Но то, что Корней говорил сослуживцам, сбывалось.
В начале декабря 1942 года часть перебросили ближе к линии фронта.
Сначала жили в землянках в редкой лесопосадке.
Павел молился ночами: «Боженька, дай мне сил никого не убить, дай мне сил не взять в руки пулемёт. Дай мне сил не убить твою плоть. Не смогу я, Боже!»
Бог молитвы Павла услышал. Пулемёт в руки для убийства он так и не взял.
Все силы части были брошены на рытьё окопов. Готовилось большое наступление. Нервы командиров были на пределе. Корней бормотал себе под нос:
— Толку от этих окопов, всех положат на днях.
Прошла неделя, две, три, пророчество Корнея не сбывалось.
— Ну балабол, — говорили ему. — Давай копай!
Ночью в расположение части проникли несколько немцев. Устранили часовых, выпустили сигнальные огни. Завязался бой.
Павел спрятался в окопе, накрылся валявшимся рядом куском жестянки.
Его растолкали сослуживцы:
— Давай, давай, заряжай!
Заряжать не пришлось. Пошли танки, немцы спускались в окопы.
Павел почувствовал, как что-то очень тяжёлое опустилось на его голову. Перед глазами вдруг всё потемнело, потом сверкнуло и потухло.
13 января 1943 года в газетах вышла заметка о том, что немцы захватили стратегически важную высоту, но силы русской армии уже сконцентрированы вокруг и скоро будет наступление. Из части Павла выжили 6 человек. Все они попали в плен. Трое из них переметнулись на сторону противника. Когда Павел очнулся, он слышал, как знакомый голос говорил:
— У нас только пулемёты, двадцать шесть орудий. Я слышал, что нас тут поставили, чтобы отвести внимание от основной армии.
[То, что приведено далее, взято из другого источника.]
(* ===== verification/ConsoleOps.v ===== *)
(** * internal/adminapi: the fleet-management handlers

    The handlers of mutate_ops.go and releases_ops.go: lighthouses, staged rollouts, join keys
    and binary releases. A handler checks its permission, decodes a body and calls one or more
    of the packages modelled elsewhere, whose tables are the parts of one database ([World]); a
    call runs on its part by a lens. JSON decoding, SHA-256, randomness and time formatting are
    parameters, and durations are 64-bit nanoseconds that wrap around. Details of problem
    documents are left out.

    The theorems show that whatever requests run concurrently each part only takes the steps of
    its package and keeps its invariant, that no join key of the console grants a reserved
    group, and that a staged release goes to the live hosts whose binary exists, and to no
    others. *)

From S2P Require Import Prelude Db Parts Bytes GoStrings Policy Nonce Lighthouse JoinKey Releases Rollout Rbac AdminConfig.
From stdpp Require Import prelude strings list relations sorting pretty.
From Stdlib Require Import ZArith Lia.
Open Scope Z_scope.

Abbreviation Catalog := NebulaRelease.Catalog.

(** ** State *)

Definition AuditRow : Type := string * string * string * string.

(** The tables of each package, and the audit rows the handlers append themselves. *)
Record World : Type := mkWorld {
  w_lh : LStore; w_ro : Rollout.RStore; w_nebula : Catalog; w_pilot : Catalog; w_keys : KStore; w_audit : list AuditRow }.

Definition lh_part : Lens World LStore := mkLens w_lh (fun s w => mkWorld s (w_ro w) (w_nebula w) (w_pilot w) (w_keys w) (w_audit w)).
Definition ro_part : Lens World Rollout.RStore := mkLens w_ro (fun s w => mkWorld (w_lh w) s (w_nebula w) (w_pilot w) (w_keys w) (w_audit w)).
Definition nebula_part : Lens World Catalog := mkLens w_nebula (fun s w => mkWorld (w_lh w) (w_ro w) s (w_pilot w) (w_keys w) (w_audit w)).
Definition pilot_part : Lens World Catalog := mkLens w_pilot (fun s w => mkWorld (w_lh w) (w_ro w) (w_nebula w) s (w_keys w) (w_audit w)).
Definition keys_part : Lens World KStore := mkLens w_keys (fun s w => mkWorld (w_lh w) (w_ro w) (w_nebula w) (w_pilot w) s (w_audit w)).
Definition add_waudit (e : AuditRow) (w : World) : World := mkWorld (w_lh w) (w_ro w) (w_nebula w) (w_pilot w) (w_keys w) (w_audit w ++ [e]).

#[export] Instance lh_part_ok : LensOK lh_part. Proof. by split; intros; try destruct w. Qed.
#[export] Instance ro_part_ok : LensOK ro_part. Proof. by split; intros; try destruct w. Qed.
#[export] Instance nebula_part_ok : LensOK nebula_part. Proof. by split; intros; try destruct w. Qed.
#[export] Instance pilot_part_ok : LensOK pilot_part. Proof. by split; intros; try destruct w. Qed.
#[export] Instance keys_part_ok : LensOK keys_part. Proof. by split; intros; try destruct w. Qed.

Inductive werr : Type := W_Fault.
#[export] Instance werr_db : DbError werr := W_Fault.

(** ** Requests and views *)

Record LhBody : Type := mkLhBody { lb_OverlayIP : string; lb_Hostname : string; lb_PublicAddrs : list string }.
Record RolloutBody : Type := mkRolloutBody {
  rb_TargetVersion : Z; rb_PrevVersion : Z; rb_Hosts : list string; rb_CanarySize : Z; rb_WaveSize : Z; rb_MinHealthy : Z;
  rb_ObserveSeconds : Z; rb_MissingAfterSeconds : Z; rb_Description : string }.
Record KeyBody : Type := mkKeyBody {
  kb_Name : string; kb_Groups : list string; kb_SubRange : string; kb_MaxUses : Z; kb_TTLSeconds : Z; kb_AutoIssue : bool; kb_Ephemeral : bool; kb_QuotaPerHour : Z }.
Record KeyPatch : Type := mkKeyPatch {
  kp_Groups : option (list string); kp_SubRange : option string; kp_MaxUses : option Z; kp_QuotaPerHour : option Z;
  kp_AutoIssue : option bool; kp_Ephemeral : option bool; kp_TTLSeconds : option Z }.
Record ReleaseBody : Type := mkReleaseBody { lb_Gen : Z; lb_CanarySize : Z; lb_WaveSize : Z; lb_ObserveSeconds : Z; lb_MissingAfterSeconds : Z }.
Definition stringClaim (claims : Claims) (key : string) : string := match claims !! key with Some (C_Str s) => s | _ => "" end.
Definition stringSliceClaim (claims : Claims) (key : string) : list string :=
  match claims !! key with
  | Some (C_Strs l) => l
  | Some (C_Str s) => if decide (s = "") then [] else [s]
  | Some (C_List l) => omap (fun e => match e with C_Str s => Some s | _ => None end) l
  | _ => []
  end.
Definition mfaMethods : list string := ["mfa"; "otp"; "hwk"; "swk"; "pop"; "fpt"; "face"; "iris"].
Definition mfaFromClaims (claims : Claims) : option Z :=
  if negb (existsb (fun m => bool_decide (m ∈ mfaMethods)) (stringSliceClaim claims "amr")) then None
  else match claims !! "auth_time" with
  | Some (C_Num at_) => if Qle_bool at_ 0 then None else Some (i64 (i64 (Z.quot (Qnum at_) (Zpos (Qden at_))) * 1000000000))
  | _ => None
  end.

(** The verified ID token: subject, nonce and claims (when they decode). *)
Record IDToken : Type := mkIDToken { it_Subject : string; it_Nonce : string; it_Claims : option Claims }.

(** [OIDCAuthenticator.Exchange]: [fetch] is the code exchange and the verifier. *)
Definition OIDC_Exchange (fetch : string -> string -> option IDToken) (groupsClaim : string) (code nonce verifier : string) : option Subject :=
  idt ← fetch code verifier;
  if decide (it_Nonce idt <> nonce) then None
  else claims ← it_Claims idt;
       Some (mkSubject (it_Subject idt) (stringClaim claims "name") (stringClaim claims "email") (stringSliceClaim claims groupsClaim) (mfaFromClaims claims)).

(** *** GitHub *)

Record ghEmail : Type := mkGhEmail { ge_Email : string; ge_Primary : bool; ge_Verified : bool }.
(** What the API answers for one access token; [None] is an error. *)
Record ghAPI : Type := mkGhAPI { gh_user : option (string * string * string); gh_emails : option (list ghEmail); gh_teams : option (list (string * string)) }.

Fixpoint github_groups (seen : list string) (teams : list (string * string)) : list string :=
  match teams with
  | [] => []
  | (org, slug) :: teams =>
      if decide (org = "") then github_groups seen teams
      else (org +:+ "/" +:+ slug) :: (if decide (org ∈ seen) then github_groups seen teams else org :: github_groups (org :: seen) teams)
  end.

(** [GitHubAuthenticator.Exchange]; the user is (login, decimal id, name). *)
Definition GitHub_Exchange (fetch : string -> option ghAPI) (code nonce verifier : string) : option Subject :=
  api ← fetch code;
  u ← gh_user api;
  let '(login, id, name) := u in
  let verifiedEmail := match gh_emails api with
    | Some es => default "" (ge_Email <$> find_first (fun e => ge_Primary e && ge_Verified e) es)
    | None => "" end in
  teams ← gh_teams api;
  Some (mkSubject ("github:" +:+ id) (orDefault name login) verifiedEmail (github_groups [] teams) None).

(** *** SAML assertions *)

Record Attribute : Type := mkAttribute { at_Name : string; at_FriendlyName : string; at_Values : list string }.
Record Assertion : Type := mkAssertion {
  as_NameID : option string; as_Attributes : list Attribute;            (* of all statements, in order *)
  as_Authn : list (option string * Z); as_IssueInstant : Z }.           (* class reference and instant *)

Definition Contains (s sub : string) : bool := bool_decide (is_Some (Index s sub)).
Definition attrValues (a : Attribute) : list string := filter (fun v => v <> "") (at_Values a).
Definition matchAttr (a : Attribute) (names : list string) : bool :=
  let n := ToLower (at_Name a) in let fn := ToLower (at_FriendlyName a) in
  existsb (fun want => bool_decide (fn = want) || bool_decide (n = want) || HasSuffix n ("/" +:+ want) || HasSuffix n (":" +:+ want)) names.
Definition isEmailAttr (a : Attribute) : bool := matchAttr a ["email"; "emailaddress"; "mail"].
Definition isNameAttr (a : Attribute) : bool := matchAttr a ["name"; "displayname"; "givenname"; "cn"].
Definition isMFAClaim (v : string) : bool :=
  let v := ToLower v in Contains v "multifactor" || Contains v "multipleauthn" || Contains v "mobiletwofactor".
Definition attrIsAMR (a : Attribute) : bool :=
  Contains (ToLower (at_Name a)) "authnmethodsreferences" || Contains (ToLower (at_FriendlyName a)) "authnmethodsreferences".
Definition authnInstant (a : Assertion) : Z := match as_Authn a with (_, t) :: _ => t | [] => as_IssueInstant a end.
Definition samlMFA (a : Assertion) : option Z :=
  match find_first (fun st => match st.1 with Some ref => isMFAClaim ref | None => false end) (as_Authn a) with
  | Some st => Some st.2
  | None => if existsb (fun at_ => attrIsAMR at_ && existsb isMFAClaim (attrValues at_)) (as_Attributes a) then Some (authnInstant a) else None
  end.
— Ах ты гнида, — вырвалось у Павла невольно.
— О, ещё один! — голос говорящего был довольно весёлым.
— Опросите и этого! — это уже говорил с акцентом немец.
Павел почувствовал, как его схватили за плечи и усадили на стул.
Голова Павла болталась из стороны в сторону. Жутко болела шея и спина. Сидеть не было сил, и Павел тотчас сполз вниз. Запрокинул голову назад, и как раз она расположилась на сидении стула.
Сверху на него полили сначала холодной водой, потом горячей.
Павел хватал воду ртом, жутко хотелось пить.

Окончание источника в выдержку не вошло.